*WHAT IS BEING ASKED:*
Read the listing below and copy out every line that holds "negb".

*AVAILABLE DATA:*
(* ===== verification/Nagios.v ===== *)
(** * The nagios monitor

    [src/internal/signalfx-agent/pkg/monitors/nagios/nagios.go]: the runs of a check command, the
    state read from its exit code or its output, the data point of every run, and the events sent
    when what is compared changes.  Splitting the command line, processes, timers and the
    comparison of properties ([deep.Equal]) are parameters.  A slice of bytes carries what its
    capacity holds behind it, since the code reslices it. *)

From S2P Require Import Prelude GoStrings GoValue Outcome Settings Telemetry SmartAgent HostMonitors.
From Stdlib Require Import Ascii.
#[local] Open Scope Z_scope.

(** ** Running the command *)

Record byteSlice := { sl_bytes : string; sl_behind : string }.
Definition nilSlice : byteSlice := {| sl_bytes := ""; sl_behind := "" |}.
(** [s[:n]] *)
Definition reslice (n : nat) (s : byteSlice) : outcome string :=
  let all := sl_bytes s +:+ sl_behind s in if (n <=? slen all)%nat then Done (stake n all) else Panics.

(** The errors that the code tells apart: the timeout, an exit with the status if the system gives one, another. *)
Inductive cmdError := ErrorTimeout | ExitError (status : option Z) | OtherError (text : string).
Definition errorText (e : cmdError) : string :=
  match e with ErrorTimeout => "command killed after timeout" | ExitError _ => "exit status" | OtherError t => t end.

(** What happens to a started command: it ends with its outputs, or its time is over first and it is killed. *)
Inductive race := Completed (stdout stderr : byteSlice) (err : option cmdError) | KillTimeout (kill : option cmdError).
Record execution := { ex_split : list string + string; ex_start : option cmdError; ex_race : race }.
Record commandResult := { cr_stdout : byteSlice; cr_stderr : byteSlice; cr_err : option cmdError; cr_blocked : nat }.
(** [runCommand]; [cr_blocked] counts the goroutines that stay blocked sending the result of [Wait] to nobody. *)
Definition runCommand (ex : execution) : commandResult :=
  let failed e := {| cr_stdout := nilSlice; cr_stderr := nilSlice; cr_err := Some e; cr_blocked := 0 |} in
  match ex_split ex with
  | inr e => failed (OtherError ("exec: unable to parse command, " +:+ e))
  | inl [] => failed (OtherError "exec: unable to parse command, %!s(<nil>)")
  | inl (_ :: _) =>
      match ex_start ex with
      | Some e => failed e
      | None =>
          match ex_race ex with
          | KillTimeout (Some e) => {| cr_stdout := nilSlice; cr_stderr := nilSlice; cr_err := Some e; cr_blocked := 1 |}
          | KillTimeout None => {| cr_stdout := nilSlice; cr_stderr := nilSlice; cr_err := Some ErrorTimeout; cr_blocked := 1 |}
          | Completed o e err => {| cr_stdout := o; cr_stderr := e; cr_err := err; cr_blocked := 0 |}
          end
      end
  end.

(** ** The state of a check *)

Definition unknown : Z := 3.
Definition getExitCode (err : option cmdError) (stdout : byteSlice) : outcome (Z * option string) :=
  match err with
  | None =>
      prefix ← reslice 4 stdout;
      let status := ToLower prefix in
      Done (if String.eqb status "crit" then 2 else if String.eqb status "warn" then 1 else if String.eqb status "unkn" then unknown else 0, None)
  | Some ErrorTimeout => Done (unknown, Some (errorText ErrorTimeout))
  | Some (OtherError t) => Done (unknown, Some ("command ended unexpectedly " +:+ t))
  | Some (ExitError None) => Done (3, Some "cannot get exit code")
  | Some (ExitError (Some status)) => Done (status, None)
  end.

(** ** The properties of an event *)

Definition propertiesLength : nat := 256.
Definition nl : string := String "010" "".
Definition formatStd (std : string) : string :=
  let rendered := TrimLeftFunc (ContainsByte nl) (TrimSuffix std nl) in
  if (propertiesLength <? slen rendered)%nat then stake propertiesLength rendered else rendered.
Inductive propValue := PString (s : string) | PInt (z : Z).
#[global] Instance propValue_eq_dec : EqDecision propValue.
Proof. solve_decision. Defined.
Definition putIf (b : bool) (k : string) (v : propValue) (m : gmap string propValue) : gmap string propValue := if b then <[k := v]> m else m.
Definition makeProperties (state : Z) (err : option string) (stdout stderr : byteSlice) : gmap string propValue :=
  let p := putIf (negb (String.eqb (sl_bytes stdout) "")) "stdout" (PString (formatStd (sl_bytes stdout))) ∅ in
  let p := putIf (negb (String.eqb (sl_bytes stderr) "")) "stderr" (PString (formatStd (sl_bytes stderr))) p in
  match err with Some e => <["exit_reason" := PString e]> p | None => <["exit_code" := PInt state]> p end.
Definition keepProperty (ignoreStdOut ignoreStdErr : bool) (k : string) : bool :=
  negb ((String.eqb k "stdout" && ignoreStdOut) || (String.eqb k "stderr" && ignoreStdErr)).
Definition filterProperties (properties : gmap string propValue) (ignoreStdOut ignoreStdErr : bool) : gmap string propValue :=
  filter (λ kv, keepProperty ignoreStdOut ignoreStdErr kv.1 = true) properties.

(** ** The collection *)

Record nagiosConfig := { nc_Command : string; nc_Service : string; nc_Timeout : Z; nc_IntervalSeconds : Z; nc_IgnoreStdOut : bool; nc_IgnoreStdErr : bool }.
Record nagiosEvent := { ne_Dimensions : gmap string string; ne_Properties : gmap string propValue }.
Record nagiosState := { ns_cache : option (gmap string propValue); ns_points : list sfxDatapoint; ns_events : list nagiosEvent; ns_blocked : nat }.
Definition nagios_init : nagiosState := {| ns_cache := None; ns_points := []; ns_events := []; ns_blocked := 0 |}.

Section collection.
Context (deepEqual : gmap string propValue → gmap string propValue → bool) (conf : nagiosConfig).
Definition nagios_dimensions : gmap string string := <["plugin" := "nagios"]> (<["command" := nc_Command conf]> {["service" := nc_Service conf]}).
(** The check of [Configure]. *)
Definition nagios_Configure : option error :=
  if nc_IntervalSeconds conf <? nc_Timeout conf then Some (Errorf "configured timeout must be lower than intervalSeconds" []) else None.
(** One run of the collection; the cache never expires. *)
Definition collect (ex : execution) (st : nagiosState) : outcome nagiosState :=
  let r := runCommand ex in
  '(state, err) ← getExitCode (cr_err r) (cr_stdout r);
  let points := ns_points st ++ [mkDatapoint "nagios.state" Gauge (IntValue state) nagios_dimensions] in
  let properties := makeProperties state err (cr_stdout r) (cr_stderr r) in
  let diffProperties := filterProperties properties (nc_IgnoreStdOut conf) (nc_IgnoreStdErr conf) in
  let sendEvent := match ns_cache st with Some lastProperties => negb (deepEqual diffProperties lastProperties) | None => true end in
  let blocked := (ns_blocked st + cr_blocked r)%nat in
  Done (if sendEvent
        then {| ns_cache := Some diffProperties; ns_points := points; ns_events := ns_events st ++ [{| ne_Dimensions := nagios_dimensions; ne_Properties := properties |}]; ns_blocked := blocked |}
        else {| ns_cache := ns_cache st; ns_points := points; ns_events := ns_events st; ns_blocked := blocked |}).
Fixpoint nagios_collectAll (exs : list execution) (st : nagiosState) : outcome nagiosState :=
  match exs with [] => Done st | ex :: exs => collect ex st ≫= nagios_collectAll exs end.

(** ** What is sent *)

(** The state and the properties of a run, by themselves. *)
Definition runProperties (ex : execution) : outcome (Z * gmap string propValue) :=
  let r := runCommand ex in '(state, err) ← getExitCode (cr_err r) (cr_stdout r); Done (state, makeProperties state err (cr_stdout r) (cr_stderr r)).
Definition compared (p : gmap string propValue) : gmap string propValue := filterProperties p (nc_IgnoreStdOut conf) (nc_IgnoreStdErr conf).
(** The runs whose compared properties are not those of the run before. *)
Fixpoint changes (last : option (gmap string propValue)) (ps : list (gmap string propValue)) : list (gmap string propValue) :=
  match ps with
  | [] => []
  | p :: ps => (if bool_decide (last = Some (compared p)) then [] else [p]) ++ changes (Some (compared p)) ps
  end.

Context (deepEqual_spec : ∀ a b, deepEqual a b = true ↔ a = b).
Lemma collect_run ex st : collect ex st = match runProperties ex with
  | Done (state, p) =>
      Done {| ns_cache := Some (compared p); ns_points := ns_points st ++ [mkDatapoint "nagios.state" Gauge (IntValue state) nagios_dimensions];
              ns_events := ns_events st ++ map (Build_nagiosEvent nagios_dimensions) (changes (ns_cache st) [p]); ns_blocked := (ns_blocked st + cr_blocked (runCommand ex))%nat |}
  | Failed e => Failed e
  | Panics => Panics
  end.
Proof.
  unfold collect, runProperties. destruct (getExitCode _ _) as [[state err]| |]; [|done|done]. cbn [mbind outcome_bind changes].
  fold (compared (makeProperties state err (cr_stdout (runCommand ex)) (cr_stderr (runCommand ex)))). set (p := makeProperties _ _ _ _).
  rewrite app_nil_r. destruct (ns_cache st) as [l|].
  - case_bool_decide as Hl.
    + injection Hl as ->. rewrite (proj2 (deepEqual_spec _ _) eq_refl). cbn. by rewrite app_nil_r.
    + destruct (deepEqual (compared p) l) eqn:Hd; [|done]. apply deepEqual_spec in Hd. by subst.
  - case_bool_decide; done.
Qed.
Lemma changes_app last p ps : changes last (p :: ps) = changes last [p] ++ changes (Some (compared p)) ps.
Proof. cbn [changes]. by rewrite app_nil_r. Qed.
Lemma collectAll_runs exs : ∀ st rs, mapM_outcome runProperties exs = Done rs →
  nagios_collectAll exs st = Done {| ns_cache := from_option (Some ∘ compared ∘ snd) (ns_cache st) (last rs);
    ns_points := ns_points st ++ map (λ r, mkDatapoint "nagios.state" Gauge (IntValue r.1) nagios_dimensions) rs;
    ns_events := ns_events st ++ map (Build_nagiosEvent nagios_dimensions) (changes (ns_cache st) rs.*2);
    ns_blocked := (ns_blocked st + sum_list (map (λ ex, cr_blocked (runCommand ex)) exs))%nat |}.
Proof.
  induction exs as [|ex exs IH]; intros st rs Hrs; cbn [mapM_outcome nagios_collectAll] in *.
  { injection Hrs as <-. cbn. rewrite !app_nil_r, Nat.add_0_r. by destruct st. }
  rewrite collect_run. destruct (runProperties ex) as [[state p]| |]; [|done|done].
  destruct (mapM_outcome runProperties exs) as [rs'| |]; [|done|done]. injection Hrs as <-. cbn [mbind outcome_bind]. rewrite (IH _ rs' eq_refl). cbn [ns_cache ns_points ns_events ns_blocked]. f_equal. f_equal.
  - rewrite last_cons. by destruct (last rs').
  - by rewrite <- app_assoc.
  - change ((((state, p) :: rs').*2)) with (p :: rs'.*2). rewrite (changes_app (ns_cache st) p (rs'.*2)), map_app, app_assoc. done.
  - cbn. lia.
Qed.
End collection.

(** C38: The events of the nagios monitor are the changes of the check: over any sequence of runs there is one data point with the state
    for every run, and one event for every run whose compared properties (without the ignored outputs) are not those of the run
    before, with all the properties of that run. *)
Theorem nagios_events_are_changes deepEqual conf exs rs : (∀ a b, deepEqual a b = true ↔ a = b) → mapM_outcome runProperties exs = Done rs →
  ∃ st, nagios_collectAll deepEqual conf exs nagios_init = Done st ∧
    map sd_Value (ns_points st) = map (λ r, IntValue r.1) rs ∧ map ne_Properties (ns_events st) = changes conf None rs.*2.
Proof.
  intros Hd Hrs. eexists. split; [by apply collectAll_runs|]. cbn [nagios_init ns_points ns_events ns_cache app]. split.
  - by rewrite map_map.
  - rewrite map_map. apply map_id.
Qed.

(** ** The state and the outputs *)

Lemma formatStd_bound std : (slen (formatStd std) <= 256)%nat.
Proof. unfold formatStd. destruct (Nat.ltb_spec propertiesLength (slen (TrimLeftFunc (ContainsByte nl) (TrimSuffix std nl)))) as [Hlt|Hle]; [rewrite slen_stake; unfold propertiesLength in *; lia | exact Hle]. Qed.
(** A run panics exactly when the command succeeds with an output whose buffer holds fewer than four bytes. *)
Lemma getExitCode_panics err stdout : getExitCode err stdout = Panics ↔ err = None ∧ (slen (sl_bytes stdout +:+ sl_behind stdout) < 4)%nat.
Proof.
  unfold getExitCode, reslice. destruct err as [[|[]|]|]; try (split; [done | by intros [? _]]).
  destruct (Nat.leb_spec 4 (slen (sl_bytes stdout +:+ sl_behind stdout))); cbn; split; done || lia || (by split).
Qed.
(** Every run that is killed leaves a goroutine blocked for ever. *)
Lemma timeouts_leak deepEqual conf n args : (∀ a b, deepEqual a b = true ↔ a = b) →
  ∃ st, nagios_collectAll deepEqual conf (repeat {| ex_split := inl ("sleep" :: args); ex_start := None; ex_race := KillTimeout None |} n) nagios_init = Done st ∧ ns_blocked st = n ∧ (length (ns_events st) <= 1)%nat.
Proof.
  intros Hd. set (ex := {| ex_split := _ |}). set (p := makeProperties unknown (Some (errorText ErrorTimeout)) nilSlice nilSlice).
  assert (Hr : mapM_outcome runProperties (repeat ex n) = Done (repeat (unknown, p) n)) by (induction n as [|n IH]; [done|]; cbn [repeat mapM_outcome]; by rewrite IH).
  eexists. split; [by apply collectAll_runs|]. cbn [ns_blocked ns_events ns_cache nagios_init app]. split.
  - clear. induction n; [done|]. cbn in *. lia.
  - clear. rewrite length_map. destruct n as [|n]; [cbn; lia|]. change ((repeat (unknown, p) (S n)).*2) with (p :: (repeat (unknown, p) n).*2). cbn [changes]. rewrite bool_decide_eq_false_2 by done.
    assert (Hc : changes conf (Some (compared conf p)) (repeat (unknown, p) n).*2 = []); [|rewrite Hc; cbn; lia].
    induction n as [|n IH]; [done|]. change ((repeat (unknown, p) (S n)).*2) with (p :: (repeat (unknown, p) n).*2). cbn [changes]. by rewrite bool_decide_eq_true_2, IH.
Qed.

(** ** Witnesses *)

Definition demo_nagios : nagiosConfig := {| nc_Command := "check"; nc_Service := "s"; nc_Timeout := 9; nc_IntervalSeconds := 10; nc_IgnoreStdOut := true; nc_IgnoreStdErr := false |}.
Definition demo_run (out : string) : execution :=
  {| ex_split := inl ["check"]; ex_start := None; ex_race := Completed {| sl_bytes := out; sl_behind := String "000" (String "000" "") |} nilSlice None |}.
(** The second run differs only in the output that is ignored; the output that says critical overrides the exit code. *)
Lemma nagios_events_are_changes_witness : ∃ st, nagios_collectAll (λ a b, bool_decide (a = b)) demo_nagios [demo_run "OK 1"; demo_run "OK 2"; demo_run "CRITICAL"] nagios_init = Done st ∧
  map sd_Value (ns_points st) = [IntValue 0; IntValue 0; IntValue 2] ∧
  map ne_Properties (ns_events st) = [<["exit_code" := PInt 0]> {["stdout" := PString "OK 1"]}; <["exit_code" := PInt 2]> {["stdout" := PString "CRITICAL"]}].
Proof.
  destruct (nagios_events_are_changes (λ a b, bool_decide (a = b)) demo_nagios [demo_run "OK 1"; demo_run "OK 2"; demo_run "CRITICAL"]
    [(0, <["exit_code" := PInt 0]> {["stdout" := PString "OK 1"]}); (0, <["exit_code" := PInt 0]> {["stdout" := PString "OK 2"]}); (2, <["exit_code" := PInt 2]> {["stdout" := PString "CRITICAL"]})]) as (st & Hc & Hp & He).
  - intros a b. apply bool_decide_eq_true.
  - vm_compute. reflexivity.
  - exists st. split; [exact Hc|]. split; [exact Hp|]. rewrite He. vm_compute. reflexivity.
Defined.
(** *** [main], up to [create_allele_file] *)

Definition main_allele_files (self : Self.t) (path : string)
    (file : list Fasta.t) (files : texts) (written : fastas)
    : result (texts * fastas * list Metadata.t) :=
  let samples := record_extraction file [] in
  r ← remote_blast path files samples;
  samples ← parse self r.1 r.2;
  w ← create_allele_file path written samples;
  Ok (r.1, w.1, w.2).

(** *** [probes]: the records of the probe file *)

(** [for count, probe_allele in enumerate(sample.probeallele)]: the
    loop assigns [count] anew at every iteration, so that the
    [count += 1] that ends the body is not seen by the next one. *)
Definition probe_record (name : string) (alleles : list Fasta.t)
    (item : nat * string) : list Fasta.t :=
  let count := Z.of_nat item.1 in
  let header := header name count in
  let fasta := Fasta.Build header item.2 in
  let alleles := alleles ++ [fasta] in
  let count := count + 1 in
  alleles.

Definition probe_records (name : string) (probeallele : gset string)
    : list Fasta.t :=
  foldl (probe_record name) [] (imap pair (iter_set probeallele)).

End Start.

(** The HSPs whose subject [parse] adds to the allele set of a sample
    with the query [records]. *)
Definition accepted (self : Self.t) (records : string) (hsp : Hsp.t) : bool :=
  bool_decide (Py.len (Hsp.sbjct hsp) = Py.len records)
  && absent "-" (Hsp.sbjct hsp)
  && PrimFloat.leb (threshold self records) (float_of_Z (Hsp.identities hsp)).

(** The report file of a sample, and its allele file. *)
Definition report_path (path name : string) : string :=
  Os.join path (name +:+ "_nr.xml").

Definition allele_path (path name : string) : string :=
  Os.join (allelepath path) name +:+ "_alleles.tfa".

(** A sample that [remote_blast] has seen: its query is among its
    alleles and its report is on disk. *)
Definition blasted (path : string) (files : texts) (sample : Metadata.t) : Prop :=
  ∃ alleleset,
    Metadata.alleleset sample = Some alleleset
    ∧ Metadata.records sample ∈ alleleset
    ∧ Metadata.blast_outputs sample = Some (report_path path (Metadata.name sample))
    ∧ is_Some (files !! report_path path (Metadata.name sample)).

(** Every allele of the sample is as long as its query and, the query
    apart, free of gaps. *)
Definition uniform (sample : Metadata.t) : Prop :=
  ∃ alleleset,
    Metadata.alleleset sample = Some alleleset
    ∧ Metadata.records sample ∈ alleleset
    ∧ ∀ allele, allele ∈ alleleset →
        Py.len allele = Py.len (Metadata.records sample)
        ∧ (allele = Metadata.records sample ∨ absent "-" allele = true).

(** ** Properties of [window] *)

Lemma length_range (lo hi : Z) : length (Py.range lo hi) = Z.to_nat (hi - lo).
Proof. unfold Py.range. apply length_seqZ. Qed.
(** * python-process: lifecycle of a child-process record

    A shallow embedding of [process.core.process.AbstractProcess] and of its
    two implementations, [process.process.Process] (blocking) and
    [process.asyncio.process.Process] (suspension-capable), together with a
    small executable model of the collaborators they drive
    ([subprocess.Popen], [asyncio.subprocess.Process] and their pipe
    streams).

    Python methods mutate [self] and may raise; they are embedded as
    computations in a state-and-exception monad whose state survives a raise,
    as a Python object does.

    The model of the collaborators fixes what the code leaves to them: time
    is a clock of integer ticks and a timeout a number of ticks; a child
    exits by itself at a time of its own, so a wait without timeout returns;
    delivering a signal does not fail; the statements of a coroutine run one
    after the other, nothing else being scheduled in between. *)

From Stdlib Require Import ZArith Lia Strings.Byte.
From stdpp Require Import base option list strings relations.

Local Open Scope Z_scope.

#[local] Set Primitive Projections.

(** ** Data *)

Definition bytes := list byte.

(** [core/types.py]: [File = Union[int, IO[bytes]]].  A file object is
    represented by the descriptor its [fileno()] returns. *)
Inductive File :=
| Descriptor (fd : Z)
| FileObject (fileno : Z).

(** [core/constants.py]: the three sentinels are those of [subprocess]. *)
Definition PIPE : File := Descriptor (-1).
Definition STDOUT : File := Descriptor (-2).
Definition DEVNULL : File := Descriptor (-3).

(** [Optional[Union[bytes, File]]], the type of the [stdin] argument. *)
Inductive StdinArgument :=
| Buffer (data : bytes)
| Redirect (file : File).

(** [core/types.py]: [StrOrPath = Union[str, PathLike]]; a path-like object
    is represented by the string its [__fspath__] returns. *)
Inductive StrOrPath :=
| Str (s : string)
| Path (fspath_result : string).

(** [Union[StrOrPath, Sequence[StrOrPath]]], the type of [arguments]. *)
Inductive Arguments :=
| Single (a : StrOrPath)
| Sequence (l : list StrOrPath).

(** Exceptions of the Python runtime and of the collaborators that the code
    names, catches or lets through. *)
Inductive PyError :=
| FileNotFoundError
| PermissionError
| BlockingIOError
| BrokenPipeError
| ConnectionResetError
| TimeoutExpired
| TimeoutError
| ValueError
| OSError (errno : Z).

(** [core/errors.py].  [ProcessError] is the base class; [run] raises it
    directly with the [repr] of the underlying exception in its message. *)
Inductive Exception :=
| Python (e : PyError)
| ProcessError (cause : Exception)
| ProcessNotRunError
| ProcessAlreadyRunError
| ProcessInvalidStreamError
| ProcessTimeoutError (timeout : option Z).

(** Exception classes, as they appear in [except] and [suppress]. *)
Inductive ExceptionClass :=
| cls_Exception
| cls_ProcessError
| cls_ProcessNotRunError
| cls_ProcessAlreadyRunError
| cls_ProcessInvalidStreamError
| cls_ProcessTimeoutError
| cls_BrokenPipeError
| cls_ConnectionResetError
| cls_TimeoutExpired
| cls_TimeoutError.

(** [isinstance e c], following the class hierarchy: the four specific
    process errors derive from [ProcessError], everything derives from
    [Exception]. *)
Definition isinstance (e : Exception) (c : ExceptionClass) : bool :=
  match c, e with
  | cls_Exception, _ => true
  | cls_ProcessError, Python _ => false
  | cls_ProcessError, _ => true
  | cls_ProcessNotRunError, ProcessNotRunError => true
  | cls_ProcessAlreadyRunError, ProcessAlreadyRunError => true
  | cls_ProcessInvalidStreamError, ProcessInvalidStreamError => true
  | cls_ProcessTimeoutError, ProcessTimeoutError _ => true
  | cls_BrokenPipeError, Python BrokenPipeError => true
  | cls_ConnectionResetError, Python ConnectionResetError => true
  | cls_TimeoutExpired, Python TimeoutExpired => true
  | cls_TimeoutError, Python TimeoutError => true
  | _, _ => false
  end.

(** ** The collaborators: pipes, the process object, the operating system *)

(** The parent's end of the child's standard input.  [w_data] is what has
    been written so far; the two error fields are what the peer makes the
    next write (or [drain]) and the next close (or [wait_closed]) raise. *)
Record Writer := mkWriter {
  w_closed : bool;
  w_data : bytes;
  w_write_error : option PyError;
  w_close_error : option PyError
}.

(** The parent's end of the child's standard output or error.  [r_data] is
    what the child writes up to end-of-file and nobody has read yet. *)
Record Reader := mkReader {
  r_closed : bool;
  r_data : bytes
}.

(** The two output streams of a child; a stream reader is designated by the
    stream it is bound to. *)
Inductive Std := StdOut | StdErr.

*SOLUTION FOR THIS PROBLEM:*
  let p := putIf (negb (String.eqb (sl_bytes stdout) "")) "stdout" (PString (formatStd (sl_bytes stdout))) ∅ in
  let p := putIf (negb (String.eqb (sl_bytes stderr) "")) "stderr" (PString (formatStd (sl_bytes stderr))) p in
  negb ((String.eqb k "stdout" && ignoreStdOut) || (String.eqb k "stderr" && ignoreStdErr)).
  let sendEvent := match ns_cache st with Some lastProperties => negb (deepEqual diffProperties lastProperties) | None => true end in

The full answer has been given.